Which is completely different from what I was expecting. I've tried a lot of things already: casting with float, double, unsigned int instead of only int, and assigning to variables of those types as well; converting the matrix before printing it, copying the matrix then converting, creating the descriptors matrix with a different type...but none of them worked. I suspect it has something to do with the type of the descriptors matrix, although I'm almost sure it has the uchar type (I checked with elemSize)
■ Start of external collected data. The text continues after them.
(** * fix_warnings.py: the warning-fixing script, embedded and verified

    The script runs [cargo check], keeps the output lines that contain
    [warning:], collects the file paths named after a [-->] marker and
    rewrites each such file with two textual passes:
    [fix_unused_imports] comments import statements out and
    [fix_unused_variables] prefixes identifiers with an underscore.

    Modelling choices.
    - A Python [str] is a list of Unicode code points ([N]).  ASCII
      literals of the source are written [txt "..."].
    - [re] is modelled by a small backtracking matcher over the pattern
      constructs the script uses: literal characters (what [re.escape]
      produces), greedy [[^c]+] and [[^c]*], one capturing group and the
      zero-width assertion [\b].
    - [\b] depends on Python's Unicode database; the classification of
      the non-ASCII code points is a section variable ([unicode_alnum]).
    - The file system maps a path to a file's text (as text-mode I/O with
      UTF-8 presents it) or to a directory; every read, write, print and
      subprocess invocation is recorded in a log.  Files are taken to be
      readable, writable and valid UTF-8, and printing never fails; the
      exceptions that remain are the ones of the template compiler and
      of opening a directory.

    Layout: the embedding ([Text], [Re], [Template], [World],
    [FixWarnings]), the definitions the statements use ([Spec]), the
    lemmas, and the properties of the script ([Claims]). *)

From Stdlib Require Import NArith String Ascii Lia.
From stdpp Require Import base option list gmap.
Lemma inv_TimerFires ls0 T (w : World) :
  inv ls0 T w → inv ls0 T (step w TimerFires).
Proof.
  intros (HT & Hlen & Hph). cbn [dispatch].
  destruct (timers w) as [|[ms cb] rest] eqn:Htm.
  { unfold fireTimer. rewrite Htm. done. }
  rewrite (fireTimer_cons w ms cb rest Htm).
  destruct Hph as [Hg Hp Hpre Hidx Hfail Hcs Hls
                  |pre c Hg Hp Hpre Hq Hcl Hcs Hls
                  |pre c Hg Hp Hpre Hq Hcl Hcs Hls
                  |Hg Hp Hpre Hidx Hfail Hcs Hst Hls].
  - rewrite Htm in Hpre.
    apply init_timer_cons in Hpre as (-> & t & ->). cbn [runCallback].
    destruct (announceTask_fields t (mkWorld (game w) (localStorage w) [] (calls w)))
      as (Eg & El & Et).
    cbn [game localStorage timers calls] in Eg, El, Et.
    split; [by rewrite Eg|]. split; [done|].
    apply PhaseAwaiting; rewrite ?Eg, ?El, ?Et;
      [done|done|apply init_timer_nil|done|done|done|done].
  - destruct pre as [|[ms' cb'] pre'].
    + simpl in Hq. rewrite Htm in Hq. injection Hq as -> -> ->. cbn [runCallback].
      destruct (afterSpeak_fields c (mkWorld (game w) (localStorage w) [] (calls w)))
        as (Et & Ec & Eta & Ei & Ef & Ep & Egf & Es & _ & _ & El).
      cbn [game localStorage timers calls] in Et, Ec, Eta, Ei, Ef, Ep, Egf, Es, El.
      split; [by rewrite Eta|]. split; [done|].
      destruct Hcl as (Hc1 & Hc2 & Hc3 & Hc4 & Hc5).
      apply (PhaseSounded _ _ _ _ [] c);
        [by rewrite Egf|by rewrite Ep|apply init_timer_nil|done| |
         |by rewrite El].
      * unfold closure_of. by rewrite Ei, Ef.
      * rewrite Ec, Ei, Hc2, Hcs. apply flags_arraySet. lia.
    + apply init_timer_cons in Hpre as (-> & t & ->).
      simpl in Hq. rewrite Htm in Hq. injection Hq as -> -> ->. cbn [runCallback].
      destruct (announceTask_fields t
                  (mkWorld (game w) (localStorage w) [(1000, AfterSpeak c)] (calls w)))
        as (Eg & El & Et).
      cbn [game localStorage timers calls] in Eg, El, Et.
      split; [by rewrite Eg|]. split; [done|].
      apply (PhaseSpoken _ _ _ _ [] c); rewrite ?Eg, ?El, ?Et;
        [done|done|apply init_timer_nil|done|done|done|done].
  - destruct pre as [|[ms' cb'] pre'].
    + simpl in Hq. rewrite Htm in Hq. injection Hq as -> -> ->. cbn [runCallback].
      destruct Hcl as (Hc1 & Hc2 & Hc3 & Hc4 & Hc5).
      assert (Hfin : finalFailedCount c ≤ cl_failedStepsCount c + 1)
        by (unfold finalFailedCount; destruct (cl_isFailedStep c); lia).
      destruct (decide (length (cl_tasks c) ≤ cl_currentTaskIndex c + 1))
        as [Hlast|Hnext].
      * destruct (afterSound_finish_fields c
                    (mkWorld (game w) (localStorage w) [] (calls w)) Hlast)
          as (Egf & Es & El & Et & Eta & Ei & Ef & Ec & Ep & _).
        cbn [game localStorage timers calls] in Egf, Es, El, Et, Eta, Ei, Ef, Ec, Ep.
        split; [by rewrite Eta|]. split; [done|].
        rewrite Hc1, Hc2 in Hlast.
        apply PhaseFinished; rewrite ?Ei, ?Ef, ?Ec, ?Ep, ?Et;
          [done|done|apply init_timer_nil|lia|lia| | |].
        -- rewrite Hcs. f_equal. lia.
        -- by rewrite Es, Hc5.
        -- by rewrite El, Hc5, Hls.
      * destruct (afterSound_next_fields c
                    (mkWorld (game w) (localStorage w) [] (calls w)) ltac:(lia))
          as (_ & _ & Ei & Ep & Et & El & Eta & Ef & Ec & Egf & _).
        cbn [game localStorage timers calls] in Ei, Ep, Et, El, Eta, Ef, Ec, Egf.
        split; [by rewrite Eta|]. split; [done|].
        rewrite Hc1, Hc2 in Hnext.
        apply PhaseAwaiting; rewrite ?Ei, ?Ef, ?Ec, ?Ep, ?Et, ?Egf, ?El, ?Hc2;
          [done|done|apply init_timer_nil|left; lia|lia|done|done].
    + apply init_timer_cons in Hpre as (-> & t & ->).
      simpl in Hq. rewrite Htm in Hq. injection Hq as -> -> ->. cbn [runCallback].
      destruct (announceTask_fields t
                  (mkWorld (game w) (localStorage w) [(2000, AfterSound c)] (calls w)))
        as (Eg & El & Et).
      cbn [game localStorage timers calls] in Eg, El, Et.
      split; [by rewrite Eg|]. split; [done|].
      apply (PhaseSounded _ _ _ _ [] c); rewrite ?Eg, ?El, ?Et;
        [done|done|apply init_timer_nil|done|done|done|done].
  - rewrite Htm in Hpre.
    apply init_timer_cons in Hpre as (-> & t & ->). cbn [runCallback].
    destruct (announceTask_fields t (mkWorld (game w) (localStorage w) [] (calls w)))
      as (Eg & El & Et).
    cbn [game localStorage timers calls] in Eg, El, Et.
    split; [by rewrite Eg|]. split; [done|].
    apply PhaseFinished; rewrite ?Eg, ?El, ?Et;
      [done|done|apply init_timer_nil|done|done|done|done|done].
Qed.
(** * Threads media extractor: the extraction pipeline of [main.go]

    A shallow embedding of the URL normalizer, the media-reference
    predicates and scorer, the content-type classifier, the extraction
    strategies (the two of the chain and the two defined beside it), the
    metadata extractor and the HTTP handlers, followed by the properties the
    specification states about them and by further properties of the code.

    Go strings are byte sequences: they are modelled as [list ascii], with
    string literals coerced.  Labels, selectors and map keys, which are
    literals of the program text, are [string]s. *)

From Stdlib Require Import String Ascii List ZArith Lia Bool DecimalString.
From Stdlib Require Import Decimal DecimalPos DecimalZ.
From stdpp Require Import gmap strings.
Import ListNotations.

Abbreviation str := (list ascii).
Coercion list_ascii_of_string : string >-> list.

Local Open Scope bool_scope.

(** Rocq strings have no escapes: in the literals below a backquote stands
    for the double quote of the Go literal, and [Q] puts it back.  No
    literal of the program contains a backquote. *)
Definition Q (s : string) : str :=
  map (fun c => if Ascii.eqb c "`" then "034"%char else c) (s : str).

(** ** The [strings] package, as far as the program uses it *)

Module strings.

(** [strings.HasPrefix(s, prefix)] *)
Fixpoint HasPrefix (s prefix : str) {struct prefix} : bool :=
  match prefix, s with
  | [], _ => true
  | _ :: _, [] => false
  | c :: p', d :: s' => Ascii.eqb c d && HasPrefix s' p'
  end.

(** [strings.Contains(s, substr)]: [substr] starts at some offset of [s]. *)
Fixpoint Contains (s substr : str) : bool :=
  HasPrefix s substr ||
  match s with
  | [] => false
  | _ :: s' => Contains s' substr
  end.

(** [strings.ReplaceAll(s, old, new)] for a non-empty [old], which is what
    every call site passes: the occurrences are replaced from left to right
    and do not overlap.  [skip] counts the bytes of an occurrence already
    replaced that are still to be dropped. *)
Fixpoint replace_from (old new : str) (skip : nat) (s : str) : str :=
  match s with
  | [] => []
  | c :: s' =>
      match skip with
      | S k => replace_from old new k s'
      | O =>
          if HasPrefix s old
          then new ++ replace_from old new (length old - 1) s'
          else c :: replace_from old new 0 s'
      end
  end.
Ltac finish_host :=
  cbn [fst snd h_environ h_requests];
  repeat split; auto; try discriminate; try (intros ? [= <-]; auto);
  try (intros; congruence).

Section ScriptInvariants.
Context {F : Type}.
Variable mkdir : path -> F -> (exc + unit) * F.
Variable iterdir : path -> F -> exc + list string.
Variable snapshot_download : request -> F -> (exc + string) * F.

Lemma download_model_effects
    script_file model_name subfolder local_dir force (h : @host F) :
  let run := download_model mkdir iterdir snapshot_download script_file model_name
               subfolder local_dir force h in
  let rq := download_request script_file model_name subfolder local_dir in
  h_environ (snd run) = h_environ h /\
  (h_requests (snd run) = h_requests h \/
   h_requests (snd run) = h_requests h ++ [rq]) /\
  (forall code, fst run = inl (SystemExit code) ->
     code = 1 /\ h_requests (snd run) = h_requests h ++ [rq]) /\
  (force = true -> fst run = inr tt ->
     h_requests (snd run) = h_requests h ++ [rq]).
Proof.
  intros run rq. subst run rq. rewrite download_model_unfold. run_host.
  destruct (mkdir (base_directory script_file local_dir) (h_fs h)) as [[e|[]] fs1];
    run_host; [finish_host|].
  destruct (mkdir (target_directory script_file model_name subfolder local_dir) fs1)
    as [[e|[]] fs2];
    run_host; [finish_host|].
  destruct force; cbn [negb]; run_host.
  - destruct (snapshot_download _ fs2) as [[e|result] fs3]; run_host; finish_host.
  - destruct (iterdir (target_directory script_file model_name subfolder local_dir) fs2)
      as [e|entries]; run_host; [finish_host|].
    destruct (bool_decide (entries = [])); cbn [negb]; run_host; [|finish_host].
    destruct (snapshot_download _ fs2) as [[e|result] fs3]; run_host; finish_host.
Qed.
(** X20: a call of [download_model] never changes the environment and makes
    at most one request, the one for its model; it exits only with status 1
    and only after that request; and with [--force] it returns only after
    that request. *)
Theorem download_model_makes_at_most_one_request
    script_file model_name subfolder local_dir force (h : @host F) :
  let run := download_model mkdir iterdir snapshot_download script_file model_name
               subfolder local_dir force h in
  let rq := download_request script_file model_name subfolder local_dir in
  h_environ (snd run) = h_environ h /\
  (h_requests (snd run) = h_requests h \/
   h_requests (snd run) = h_requests h ++ [rq]) /\
  (forall code, fst run = inl (SystemExit code) ->
     code = 1 /\ h_requests (snd run) = h_requests h ++ [rq]) /\
  (force = true -> fst run = inr tt ->
     h_requests (snd run) = h_requests h ++ [rq]).
Proof. exact (download_model_effects script_file model_name subfolder local_dir force h). Qed.
End ScriptInvariants.

(** ** The script as a whole *)

Section MainFacts.
Context {F : Type}.
Variable mkdir : path -> F -> (exc + unit) * F.
Variable iterdir : path -> F -> exc + list string.
Variable snapshot_download : request -> F -> (exc + string) * F.

Lemma requests_among_bind (m : @H F unit) (k : unit -> @H F unit) c1 c2 m1 m2 forced :
  requests_among m c1 m1 forced -> (forall a, requests_among (k a) c2 m2 forced) ->
  requests_among (m ≫= k) (c1 ++ c2) (m1 ++ m2) forced.
Proof.
  intros Hm Hk h. destruct (Hm h) as (He & Hx & (l & Hl & Hs) & Hf).
  unfold mbind, H_bind. destruct (m h) as [[r|[]] h1]; cbn [fst snd] in *.
  - split; [exact He|]. split; [exact Hx|].
    split; [|discriminate].
    exists l. split; [exact Hl|]. by apply sublist_inserts_r.
  - destruct (Hk tt h1) as (He' & Hx' & (l' & Hl' & Hs') & Hf').
    split; [congruence|]. split; [exact Hx'|]. split.
    + exists (l ++ l'). rewrite Hl', Hl, app_assoc. split; [reflexivity|].
      by apply sublist_app.
    + intros Hforced Hok. rewrite (Hf' Hforced Hok), (Hf Hforced eq_refl).
      by rewrite app_assoc.
Qed.

Lemma requests_among_print line forced :
  requests_among (F := F) (print line) [] [] forced.
Proof.
  intros h. cbn. split; [reflexivity|]. split; [discriminate|].
  split; [exists []; by rewrite app_nil_r|]. by rewrite app_nil_r.
Qed.

Lemma requests_among_download script_file model_name subfolder local_dir force :
  requests_among
    (download_model mkdir iterdir snapshot_download script_file model_name
       subfolder local_dir force)
    [download_request script_file model_name subfolder local_dir]
    [download_request script_file model_name subfolder local_dir] force.
Proof.
  intros h.
  destruct (download_model_effects mkdir iterdir snapshot_download
              script_file model_name subfolder local_dir force h)
    as (He & Hr & Hx & Hf).
  split; [exact He|]. split; [intros code Hc; by destruct (Hx code Hc)|].
  split; [|exact Hf].
  destruct Hr as [Hr|Hr].
  - exists []. rewrite app_nil_r. split; [exact Hr|]. apply sublist_nil_l.
  - eexists. split; [exact Hr|]. reflexivity.
Qed.

Lemma requests_among_when (b : bool) (m : @H F unit) rq forced :
  requests_among m [rq] [rq] forced ->
  requests_among (when b m) [rq] (if b then [rq] else []) forced.
Proof.
  intros Hm. destruct b; [exact Hm|].
  intros h. cbn. split; [reflexivity|]. split; [discriminate|].
  split; [exists []; rewrite app_nil_r; split; [reflexivity|apply sublist_nil_l]|].
  by rewrite app_nil_r.
Qed.
End MainFacts.

Lemma selected_requests_chosen script_file home args r1 r2 r3 r4 :
  main_requests script_file home = [r1; r2; r3; r4] ->
  selected_requests script_file home args =
    chosen (a_t2i args || (if negb (a_t2i args || a_main args || a_turbo args || a_paint args) && negb (a_all args) then true else a_all args)) r1
    ++ chosen (a_main args || (if negb (a_t2i args || a_main args || a_turbo args || a_paint args) && negb (a_all args) then true else a_all args)) r2
    ++ chosen (a_turbo args || (if negb (a_t2i args || a_main args || a_turbo args || a_paint args) && negb (a_all args) then true else a_all args)) r3
    ++ chosen (a_paint args || (if negb (a_t2i args || a_main args || a_turbo args || a_paint args) && negb (a_all args) then true else a_all args)) r4 ++ [].
Proof.
  intros E. unfold selected_requests, selection. rewrite E.
  destruct (a_t2i args), (a_main args), (a_turbo args), (a_paint args),
    (a_all args); reflexivity.
Qed.

Section MainRun.
Context {F : Type}.
Variable mkdir : path -> F -> (exc + unit) * F.
Variable iterdir : path -> F -> exc + list string.
Variable snapshot_download : request -> F -> (exc + string) * F.
(** Eight bytes in one frame, and in frames of six and two bytes. *)
Lemma handle_audio_frame_two_frames_witness :
  1 <= chunk_size two_models_loaded /\
  detectors two_models_loaded <> [] /\
  maybe_convert_wav two_models_loaded wav_first = (inr pcm_first, []) /\
  maybe_convert_wav two_models_loaded wav_second = (inr pcm_second, []) /\
  maybe_convert_wav two_models_loaded wav_whole
    = (inr (pcm_first ++ pcm_second)%list, []) /\
  handle_audio_frame 2 two_models_loaded wav_first "default"
    = Some (None, two_models_first, [EvRunDetection 0 chunk_a 1; yield_first]) /\
  handle_audio_frame 2 two_models_first wav_second "default"
    = Some (None, two_models_second,
            [EvRunDetection 0 chunk_b 0; EvRunDetection 1 chunk_b 1; yield_second]) /\
  handle_audio_frame 4 two_models_loaded wav_whole "default"
    = Some (None, two_models_second,
            [EvRunDetection 0 chunk_a 1; yield_first;
             EvRunDetection 0 chunk_b 0; EvRunDetection 1 chunk_b 1; yield_second]).
Proof.
  assert (H1 : 1 <= chunk_size two_models_loaded) by (vm_compute; discriminate).
  assert (H2 : detectors two_models_loaded <> []) by (vm_compute; discriminate).
  assert (H3 : maybe_convert_wav two_models_loaded wav_first = (inr pcm_first, []))
    by (vm_compute; reflexivity).
  assert (H4 : maybe_convert_wav two_models_loaded wav_second = (inr pcm_second, []))
    by (vm_compute; reflexivity).
  assert (H5 : maybe_convert_wav two_models_loaded wav_whole
               = (inr (pcm_first ++ pcm_second)%list, []))
    by (vm_compute; reflexivity).
  assert (H6 : handle_audio_frame 2 two_models_loaded wav_first "default"
               = Some (None, two_models_first,
                       [EvRunDetection 0 chunk_a 1; yield_first]))
    by (vm_compute; reflexivity).
  assert (H7 : handle_audio_frame 2 two_models_first wav_second "default"
               = Some (None, two_models_second,
                       [EvRunDetection 0 chunk_b 0; EvRunDetection 1 chunk_b 1;
                        yield_second]))
    by (vm_compute; reflexivity).
  repeat (split; [assumption|]).
  destruct (@handle_audio_frame_two_frames test_double 2 2 two_models_loaded
              two_models_first two_models_second wav_first wav_second wav_whole
              pcm_first pcm_second "default" [] [] [] _ _ None None
              H1 H2 H3 H4 H5 H6 H7) as (d1 & d2 & E1 & E2 & E).
  cbn [app] in E1, E2, E. subst d1 d2. exact E.
Defined.

(** A frame of the office that is no WAV file. *)
Lemma on_message_unreadable_audio_witness :
  enabled kitchen_office = true /\
  AudioFrame_is_topic (msg_topic unreadable_frame) = true /\
  listens_to kitchen_office (msg_topic unreadable_frame) = true /\
  detectors kitchen_office <> [] /\
  maybe_convert_wav kitchen_office (msg_payload unreadable_frame)
    = (inl WaveError, []) /\
  exists self',
    (forall fuel, on_message fuel kitchen_office unreadable_frame = Some (self', [])) /\
    audio_buffer self' = audio_buffer kitchen_office /\
    detectors self' = detectors kitchen_office /\
    enabled self' = true.
Proof.
  assert (H1 : enabled kitchen_office = true) by reflexivity.
  assert (H2 : AudioFrame_is_topic (msg_topic unreadable_frame) = true) by reflexivity.
  assert (H3 : listens_to kitchen_office (msg_topic unreadable_frame) = true)
    by (vm_compute; reflexivity).
  assert (H4 : detectors kitchen_office <> []) by (vm_compute; discriminate).
  assert (H5 : maybe_convert_wav kitchen_office (msg_payload unreadable_frame)
               = (inl WaveError, [])) by (vm_compute; reflexivity).
  repeat (split; [assumption|]).
  destruct (@on_message_unreadable_audio test_double kitchen_office unreadable_frame
              WaveError [] H1 H2 H3 H4 H5) as (self' & E & Hb & Hd & He & _).
  exists self'. auto.
Defined.

(** The kitchen is one of the sites of [kitchen_office]. *)
Lemma toggle_site_scope_witness :
  msg_topic toggle_off_kitchen = toggle_topic false /\
  loads_payload (msg_payload toggle_off_kitchen)
    = Some (JDict [("siteId", JStr "kitchen")]) /\
  dict_get [("siteId", JStr "kitchen")] "siteId" (JStr "default") = JStr "kitchen" /\
  on_message 0 kitchen_office toggle_off_kitchen
    = Some (toggled false kitchen_office, []).
Proof.
  assert (H1 : msg_topic toggle_off_kitchen = toggle_topic false) by reflexivity.
  assert (H2 : loads_payload (msg_payload toggle_off_kitchen)
               = Some (JDict [("siteId", JStr "kitchen")]))
    by (vm_compute; reflexivity).
  assert (H3 : dict_get [("siteId", JStr "kitchen")] "siteId" (JStr "default")
               = JStr "kitchen") by reflexivity.
  repeat (split; [assumption|]).
  apply (proj1 (@toggle_site_scope test_double 0 kitchen_office toggle_off_kitchen
                  false [("siteId", JStr "kitchen")] "kitchen" H1 H2 H3)).
  right. vm_compute. left. reflexivity.
Defined.

(** A toggle whose payload is not JSON. *)
Lemma toggle_malformed_witness :
  msg_topic not_json_toggle = toggle_topic false /\
  loads_payload (msg_payload not_json_toggle) = None /\
  on_message 0 kitchen_office not_json_toggle = Some (kitchen_office, []).
Proof.
  assert (H1 : msg_topic not_json_toggle = toggle_topic false) by reflexivity.
  assert (H2 : loads_payload (msg_payload not_json_toggle) = None)
    by (vm_compute; reflexivity).
  repeat (split; [assumption|]).
  exact (proj1 (@toggle_malformed test_double 0 kitchen_office not_json_toggle
                  false H1) H2).
Defined.

(** The kitchen turns the service off and on again. *)
Lemma toggle_off_on_witness :
  enabled kitchen_office = true /\
  msg_topic toggle_off_kitchen = HotwordToggleOff_topic /\
  loads_payload (msg_payload toggle_off_kitchen)
    = Some (JDict [("siteId", JStr "kitchen")]) /\
  _check_siteId kitchen_office (JDict [("siteId", JStr "kitchen")]) = inr true /\
  msg_topic toggle_on_kitchen = HotwordToggleOn_topic /\
  loads_payload (msg_payload toggle_on_kitchen)
    = Some (JDict [("siteId", JStr "kitchen")]) /\
  on_messages 0 kitchen_office [toggle_off_kitchen; toggle_on_kitchen]
    = Some (set_first_audio true kitchen_office, []).
Proof.
  assert (H1 : enabled kitchen_office = true) by reflexivity.
  assert (H2 : msg_topic toggle_off_kitchen = HotwordToggleOff_topic) by reflexivity.
  assert (H3 : loads_payload (msg_payload toggle_off_kitchen)
               = Some (JDict [("siteId", JStr "kitchen")]))
    by (vm_compute; reflexivity).
  assert (H4 : _check_siteId kitchen_office (JDict [("siteId", JStr "kitchen")])
               = inr true) by (vm_compute; reflexivity).
  assert (H5 : msg_topic toggle_on_kitchen = HotwordToggleOn_topic) by reflexivity.
  assert (H6 : loads_payload (msg_payload toggle_on_kitchen)
               = Some (JDict [("siteId", JStr "kitchen")]))
    by (vm_compute; reflexivity).
  repeat (split; [assumption|]).
  exact (proj1 (@toggle_off_on test_double 0 kitchen_office toggle_off_kitchen
                  toggle_on_kitchen _ _ H1 H2 H3 H4 H5 H6 H4)).
Defined.

(** The bedroom is not one of the sites of [kitchen_office]. *)
Lemma audio_frame_scope_witness :
  audioframe_topics kitchen_office
    = map AudioFrame_topic (siteIds kitchen_office) /\
  forall fuel payload,
    on_message fuel kitchen_office (MqttMessage (AudioFrame_topic "bedroom") payload)
      = Some (kitchen_office, []).
Proof.
  assert (H1 : audioframe_topics kitchen_office
               = map AudioFrame_topic (siteIds kitchen_office)) by reflexivity.
  split; [exact H1|].
  apply (proj2 (@audio_frame_scope test_double kitchen_office "bedroom" H1)).
  - vm_compute. discriminate.
  - vm_compute. intros [H|[H|[]]]; discriminate H.
Defined.

(** A frame of the office, a toggle-off and a frame of the kitchen. *)
Lemma on_messages_invariant_witness :
  1 <= chunk_size kitchen_office /\
  py_len (audio_buffer kitchen_office) < chunk_size kitchen_office /\
  on_messages 2 kitchen_office [office_frame; toggle_off_kitchen; kitchen_frame]
    = Some (set_enabled false kitchen_office_fed,
            [EvRunDetection 0 chunk_a 1;
             EvPublish (detected_topic "a") office_detection]) /\
  same_options kitchen_office (set_enabled false kitchen_office_fed) /\
  py_len (audio_buffer (set_enabled false kitchen_office_fed))
    < chunk_size (set_enabled false kitchen_office_fed).
Proof.
  assert (H1 : 1 <= chunk_size kitchen_office) by (vm_compute; discriminate).
  assert (H2 : py_len (audio_buffer kitchen_office) < chunk_size kitchen_office)
    by (vm_compute; reflexivity).
  assert (H3 : on_messages 2 kitchen_office
                 [office_frame; toggle_off_kitchen; kitchen_frame]
               = Some (set_enabled false kitchen_office_fed,
                       [EvRunDetection 0 chunk_a 1;
                        EvPublish (detected_topic "a") office_detection]))
    by (vm_compute; reflexivity).
  repeat (split; [assumption|]).
  exact (@on_messages_invariant test_double 2
           [office_frame; toggle_off_kitchen; kitchen_frame] kitchen_office _ _
           H1 H2 H3).
Defined.
(** * The btrfs sysfs registry (fs/btrfs/sysfs.c)

    A shallow embedding of the kobject glue of fs/btrfs/sysfs.c: the
    attribute dispatchers, node creation and destruction, the static
    bootstrap of the three top-level directories and the per-device entry
    points, together with the statements the design document makes about
    them. *)

From stdpp Require Import base numbers option list strings gmap.

Local Open Scope Z_scope.

(** ** Constants of the kernel headers

    The errno values of include/uapi/asm-generic/errno-base.h, which is not
    among the sources.  The statements below need them only to be nonzero. *)

Definition EIO : Z := 5.
Definition ENOMEM : Z := 12.
Definition EINVAL : Z := 22.

(** ** Data model *)

(** Addresses of allocated objects.  [struct kobject kobj] is the first
    member of [struct btrfs_kobject], so both have the same address and a
    null [struct btrfs_kobject *] yields a null [&p->kobj]; a pointer that
    may be null is an [option kptr]. *)
Abbreviation kptr := positive (only parsing).

(** A callback pointer is the symbol it points to; null is [None]. *)
Abbreviation fnptr := string (only parsing).

(** [struct attribute]: the fields [__ATTR] fills in. *)
Record attribute : Type := Attribute {
  attr_name : string;
  attr_mode : Z
}.

(** [struct btrfs_kobject_attr]. *)
Record btrfs_kobject_attr : Type := BtrfsKobjectAttr {
  attr : attribute;
  show : option fnptr;
  store : option fnptr
}.

(** The one [struct sysfs_ops] table and the one release function of the
    file, as the values a [struct kobj_type] can point to. *)
Inductive sysfs_ops_ref : Type := btrfs_sysfs_ops.
Inductive release_ref : Type := btrfs_kobject_release_fn.

(** [struct kobj_type]; [default_attrs] is the null-terminated array. *)
Record kobj_type : Type := KobjType {
  sysfs_ops : sysfs_ops_ref;
  release : release_ref;
  default_attrs : list btrfs_kobject_attr
}.

(** A [struct kobj_type *].  It is null, or it points to an object that is
    alive and holds [t] (a static declaration, or the parameter [ktype] of a
    call of [btrfs_kobject_create] that is still running), or it points to
    such a parameter after its call has returned, where nothing can be read
    any more. *)
Inductive ktype_ptr : Type :=
| KtNull
| KtLive (t : kobj_type)
| KtDead.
Thanks in advance, and sorry for my english and the size of the question.

Answer

Alberto A picture Alberto A · May 3, 2012

Found the answer. It was indeed a type problem. The type of descriptor matrix returned by isn't uchar like I thought, it is actually float. Getting the value with

(float)descriptors.at<float>(i, 0);

gives me the right value. Funny thing is I could swear I tried it for float before, and it didn't work. I must've tried it only for int, double and unsigned int.